What do AIDS activists want more money for?

Daily News Egypt
5 Min Read

Activists invaded the platform at the International AIDS conference in Vienna last week to demand more money — but for what? With drugs now less than $100 per person per year, treating the five million people now on therapy should cost $500 million, say $1 billion including logistics and support. Yet the world spends $16 billion annually on HIV. Where’s it going?

“In too many countries, too much money pays for too many people to go to too many meetings and get on too many airplanes to do too much technical assistance," former US President Bill Clinton told the conference. His diagnosis that the HIV industry has become fat on aid is spot on: those activists depend on this aid, mostly through the army of NGOs it has created.

A good start to cutting waste could be made by closing down UNAIDS, the UN’s lobbying organisation that costs tax payers the best part of half a billion dollars a year.

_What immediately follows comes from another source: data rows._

(** X11. From the policy to the joints.  Let the learned mode be
    initialised, let [RunModel] assemble the observation and the policy
    answer with a non-empty action row [a], one action per DOF, under a
    profile with one entry per DOF in every row, and let every target still
    waiting in the two queues be non-empty.  Then [RunModel] returns, and
    the next tick of the learned mode returns and commands, for every DOF:
    position [a_i * scale_i + default_i] and velocity 0, or, for a wheel
    DOF, position [default_i] and velocity [a_i * scale_i]; the learned-mode
    gains; torque 0. *)
Theorem policy_action_reaches_command (env : Env) (inf : Inference)
  (current : string) (cmd_vel : option (Qc * Qc * Qc)) (s : StateId)
  (rl rl1 : RL) (a : list Qc) :
  s = RL_Locomotion ∨ s = RL_Navigation →
  rl_init_done rl = true →
  update_observations current cmd_vel rl = Some rl1 →
  Forward env inf rl1 = Some (Row a) →
  a ≠ [] →
  decodable rl1 (length a) →
  num_of_dofs (params rl) = Z.of_nat (length a) →
  command_covers (length a) (motor_command (robot_command rl)) →
  Forall (λ t, usable t = true) (output_dof_pos_queue rl) →
  Forall (λ t, usable t = true) (output_dof_vel_queue rl) →
  ∃ rl2 rl3,
    RunModel env inf current cmd_vel rl = Some rl2
    ∧ state_run s rl2 = Some rl3
    ∧ ∀ i ai si di,
        a !! i = Some ai →
        item (action_scale (params rl)) (Z.of_nat i) = Some si →
        item (default_dof_pos (params rl)) (Z.of_nat i) = Some di →
        let c := motor_command (robot_command rl3) in
        mc_q c !! i = Some (if decide (Z.of_nat i ∈ wheel_indices (params rl))
                            then di else ai * si + di)
        ∧ mc_dq c !! i = Some (if decide (Z.of_nat i ∈ wheel_indices (params rl))
                               then ai * si else 0)
        ∧ mc_kp c !! i = item (rl_kp (params rl)) (Z.of_nat i)
        ∧ mc_kd c !! i = item (rl_kd (params rl)) (Z.of_nat i)
        ∧ mc_tau c !! i = Some 0.
Proof.
  intros Hs Hd U F Ha Hdec Hn Hc Hqp Hqv.
  destruct (update_observations_frame _ _ _ _ U)
    as (P1 & Q1 & C1 & _). unfold queues in Q1. injection Q1 as Q1p Q1v _.
  set (rl1' := set_obs
                 (mkObservations (lin_vel (obs rl1)) (ang_vel (obs rl1))
                    (gravity_vec (obs rl1)) (commands (obs rl1))
                    (base_quat (obs rl1)) (dof_pos (obs rl1)) (dof_vel (obs rl1))
                    (Row a)) rl1).
  assert (Hdec' : decodable rl1' (length a)) by exact Hdec.
  destruct (decodable_rows rl1' _ Hdec')
    as (sc & d & m & mv & kp & kd & lim & Hsc & Hdd & Hm & Hmv & Hkp & Hkd & Hlim
        & Ls & Ld & Lm & Lmv & Lkp & Lkd & Llim).
  destruct (ComputeOutput_rows rl1' a sc d m mv kp kd lim)
    as (pos & vel & tau & E & Lpos & Lvel & Ltau & H); try done.
  { by destruct Hdec' as (_&_&_&_&_&_&_&_&_&_&_&_&_&_&?). }
  assert (Hlen : (0 < length a)%nat) by (destruct a; simpl; [done|lia]).
  assert (Upos : usable (Row pos) = true).
  { unfold usable. simpl. apply bool_decide_eq_true_2. lia. }
  assert (Uvel : usable (Row vel) = true).
  { unfold usable. simpl. apply bool_decide_eq_true_2. lia. }
  destruct (Forall_usable_head (output_dof_pos_queue rl1) (Row pos))
    as (tp & qp & Ep & Utp); [by rewrite Q1p|done|].
  destruct (Forall_usable_head (output_dof_vel_queue rl1) (Row vel))
    as (tv & qv & Ev & Utv); [by rewrite Q1v|done|].
  set (rl2 := set_output_dof_tau_queue
                (push_if_usable (Row tau) (output_dof_tau_queue rl1))
                (set_output_dof_vel_queue (tv :: qv)
                   (set_output_dof_pos_queue (tp :: qp)
                      (set_output_dof_tau (Row tau)
                         (set_output_dof_vel (Row vel)
                            (set_output_dof_pos (Row pos) rl1')))))).
  assert (R : RunModel env inf current cmd_vel rl = Some rl2).
  { unfold RunModel. rewrite Hd, U. simpl. rewrite F. simpl.
    unfold store_outputs. cbn zeta. fold rl1'. rewrite E. simpl.
    unfold push_if_usable at 2 3.
    change (defined (Row pos) && bool_decide (0 < numel (Row pos))%Z)
      with (usable (Row pos)).
    change (defined (Row vel) && bool_decide (0 < numel (Row vel))%Z)
      with (usable (Row vel)).
    rewrite Upos, Uvel, Ep, Ev. reflexivity. }
  assert (Hdofs : dofs rl2 = length a).
  { unfold dofs. simpl. rewrite P1, Hn. apply Nat2Z.id. }
  assert (Hready : learned_ready rl2 tp tv).
  { unfold learned_ready. rewrite Hdofs. simpl.
    change (params rl1) with (params rl1'). rewrite Hkp, Hkd, C1. simpl.
    split_and!; try (intros _); try done; lia. }
  assert (T : state_run s rl2 = learned_run rl2) by (by destruct Hs as [-> | ->]).
  exists rl2. eexists. split; [exact R|]. rewrite T.
  rewrite (learned_run_fed rl2 tp qp tv qv) by done.
  split; [reflexivity|].
  intros i ai si di Ea Es Edi.
  assert (Hi : (i < length a)%nat) by (by eapply lookup_lt_Some).
  rewrite <- P1 in Es, Edi |- *. change (params rl1) with (params rl1') in *.
  rewrite Hsc in Es. rewrite Hdd in Edi. rewrite Hkp, Hkd.
  destruct (lookup_lt_is_Some_2 sc i) as [si' Es']; [lia|].
  destruct (lookup_lt_is_Some_2 d i) as [di' Ed']; [lia|].
  rewrite (item_Row _ _ _ Es') in Es. injection Es as ->.
  rewrite (item_Row _ _ _ Ed') in Edi. injection Edi as ->.
  destruct (lookup_lt_is_Some_2 m i) as [mi Em]; [lia|].
  destruct (lookup_lt_is_Some_2 mv i) as [mvi Emv]; [lia|].
  destruct (lookup_lt_is_Some_2 kp i) as [kpi Ekp]; [lia|].
  destruct (lookup_lt_is_Some_2 kd i) as [kdi Ekd]; [lia|].
  destruct (lookup_lt_is_Some_2 lim i) as [li Eli]; [lia|].
  destruct (H i ai si di mi mvi kpi kdi li Ea Es' Ed' Em Emv Ekp Ekd Eli)
    as (Hp & Hv & _).
  destruct Hc as (?&?&?&?&?).
  cbn zeta. simpl. rewrite Hdofs, C1.
  rewrite !prefix_lookup by lia.
  unfold learned_q, learned_dq. rewrite Utp, Utv. simpl.
  rewrite (item_Row _ _ _ Hp), (item_Row _ _ _ Hv).
  change (params rl1) with (params rl1').
  rewrite Hkp, Hkd, (item_Row _ _ _ Ekp), (item_Row _ _ _ Ekd).
  done.
Qed.

(** Locomotion activated on the two-DOF robot, the policy answering
    [2, 3]. *)
Lemma policy_action_reaches_command_witness :
  ∃ rl2 rl3,
    RunModel Sample.env0 (mkInference (λ _, Some (Row [dec 2 1; dec 3 1])) Some)
      "RLFSMStateRL_Locomotion" None
      (state_enter Sample.env0 RL_Locomotion Sample.locomotion_requested)
    = Some rl2
    ∧ state_run RL_Locomotion rl2 = Some rl3
    ∧ ∀ i ai si di,
        [dec 2 1; dec 3 1] !! i = Some ai →
        item (Row [dec 1 4; dec 1 4]) (Z.of_nat i) = Some si →
        item (Row [0; 0]) (Z.of_nat i) = Some di →
        let c := motor_command (robot_command rl3) in
        mc_q c !! i = Some (if decide (Z.of_nat i ∈ [1%Z]) then di else ai * si + di)
        ∧ mc_dq c !! i = Some (if decide (Z.of_nat i ∈ [1%Z]) then ai * si else 0)
        ∧ mc_kp c !! i = item (Row [dec 20 1; dec 20 1]) (Z.of_nat i)
        ∧ mc_kd c !! i = item (Row [dec 1 2; dec 1 2]) (Z.of_nat i)
        ∧ mc_tau c !! i = Some 0.
Proof.
  eapply (policy_action_reaches_command Sample.env0
            (mkInference (λ _, Some (Row [dec 2 1; dec 3 1])) Some)
            "RLFSMStateRL_Locomotion" None RL_Locomotion
            (state_enter Sample.env0 RL_Locomotion Sample.locomotion_requested)
            _ [dec 2 1; dec 3 1]).
  - left. reflexivity.
  - reflexivity.
  - vm_compute. reflexivity.
  - vm_compute. reflexivity.
  - discriminate.
  - unfold decodable. simpl. split_and!; try reflexivity. repeat constructor; lia.
  - reflexivity.
  - unfold command_covers. simpl. lia.
  - constructor.
  - constructor.
Defined.

(** ** The shape of the observation *)

Lemma zero_wheels_spec (wheels : list Z) (l : list Qc) :
  Forall (λ i, (0 ≤ i < Z.of_nat (length l))%Z) wheels →
  ∃ l', zero_wheels wheels (Row l) = Some (Row l') ∧ length l' = length l
        ∧ ∀ j, l' !! j = (if decide (Z.of_nat j ∈ wheels)
                          then (λ _, 0) <$> l !! j else l !! j).
Proof.
  intros Hw. revert l Hw. induction wheels as [|i wheels IH]; intros l Hw.
  - exists l. by split_and!.
  - apply Forall_cons_1 in Hw as [Hi Hw]. simpl. unfold set_item. simpl.
    rewrite (norm_index_valid _ i Hi). simpl.
    destruct (IH (<[Z.to_nat i := 0]> l)) as (l' & E & L & H).
    { by rewrite length_insert. }
    exists l'. rewrite length_insert in L. split_and!; try done.
    intros j. rewrite H.
    destruct (decide (Z.of_nat j ∈ wheels)) as [Hin|Hin].
    + rewrite decide_True by (rewrite elem_of_cons; by right).
      destruct (decide (j = Z.to_nat i)) as [->|Hne].
      * rewrite list_lookup_insert_eq by lia.
        destruct (lookup_lt_is_Some_2 l (Z.to_nat i)) as [x ->]; [lia|]. done.
      * by rewrite list_lookup_insert_ne by done.
    + destruct (decide (Z.of_nat j = i)) as [<-|Hne].
      * rewrite decide_True by (rewrite elem_of_cons; by left).
        rewrite Nat2Z.id in *. rewrite list_lookup_insert_eq by lia.
        destruct (lookup_lt_is_Some_2 l j) as [x ->]; [lia|]. done.
      * rewrite decide_False by (rewrite elem_of_cons; intros [?|?]; done).
        rewrite list_lookup_insert_ne by lia. done.
Qed.

Lemma QuatRotateInverse_row (q v : list Qc) (fw : string) :
  length q = 4%nat → length v = 3%nat → fw = "isaacsim" ∨ fw = "isaacgym" →
  is_row (default Undefined (QuatRotateInverse (Row q) (Row v) fw)) 3
  ∧ is_Some (QuatRotateInverse (Row q) (Row v) fw).
Proof.
  intros Hq Hv Hfw.
  destruct q as [|q0 [|q1 [|q2 [|q3 [|]]]]]; try done.
  destruct v as [|v1 [|v2 [|v3 [|]]]]; try done.
  destruct Hfw as [-> | ->]; simpl; (split; [by eexists|by eexists]).
Qed.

It was set up in 1996 by UN agencies persuaded that HIV was so special that it should be removed from the purview of the World Health Organization. From the start, UNAIDS has been self-serving, providing the UN with data and arguments for massively expanding HIV funding regardless of other global health priorities.

Much of its data and arguments have been proved wrong (in 2007 it had to halve its estimates for India and slash others) and much of its lobbying has been based on alarmist projections (like the pandemic long-predicted for East Asia that did not and will not happen).

Data from a few hard-hit southern African countries was used to make global policy, and to secure for AIDS an excessive 40% share of health aid to Africa, depriving other more important areas including family planning and reproductive health.

In addition to unscientific claims of impending disaster, UNAIDS was slow to accept inconvenient scientific evidence. Its mantra that HIV is a “disease of poverty” willfully ignores the evidence that prevalence is higher in the middle classes of Africa than the poorer.

On prevention, UNAIDS has been dismal. It was slow to grasp the key role of concurrent sexual partners in driving transmission, instead promoting broad prevention aimed at the general population, most of whom are at minimal risk. It was slow to support clinical circumcision in prevention despite mounting evidence in favor.

UNAIDS has not hesitated to take credit for recent declines in HIV but, in fact, HIV has been falling in Africa since the late 1990s, before UNAIDS was working and before the big HIV funding started. The decline is more a result of the natural course of the disease.

How important is HIV? Globally it is insignificant, accounting for 3% of deaths. Even in Africa HIV is not significant for the vast majority of the continent’s 53 countries. Excluding just five countries (South Africa, Zimbabwe, Nigeria, Kenya and Uganda) with the highest number of HIV deaths relegates HIV for the rest of Africa to around 6% of deaths — below deaths from diarrhoea, childhood diseases, malaria, respiratory infections, cardiovascular diseases, maternal and perinatal conditions, and accidents and injuries.

Yet last week in Vienna UNAIDS continued its sleight-of-hand propaganda that, globally, AIDS is the biggest killer of women of reproductive age, when this is true in only a handful of southern African countries.

The cost of putting five million people on HIV treatment could prevent 10 million child deaths every year from pneumonia and diarrhoea that are simpler and cheaper to treat. It is a tough choice — but not one AIDS activists are concerned with.

President Obama is right to shift new aid to support underlying health delivery systems that will be there for all health needs not just one disease. The self-serving lobbying of UNAIDS, by contrast, illustrates vividly the folly of a single-disease UN agency.

Time to put half a billion dollars to better use.

Roger England is Chair of the Health Systems Workshop, an independent think-tank promoting health systems reform in poor countries. He has worked for several international agencies including secondments to the World Bank and the World Health Organization.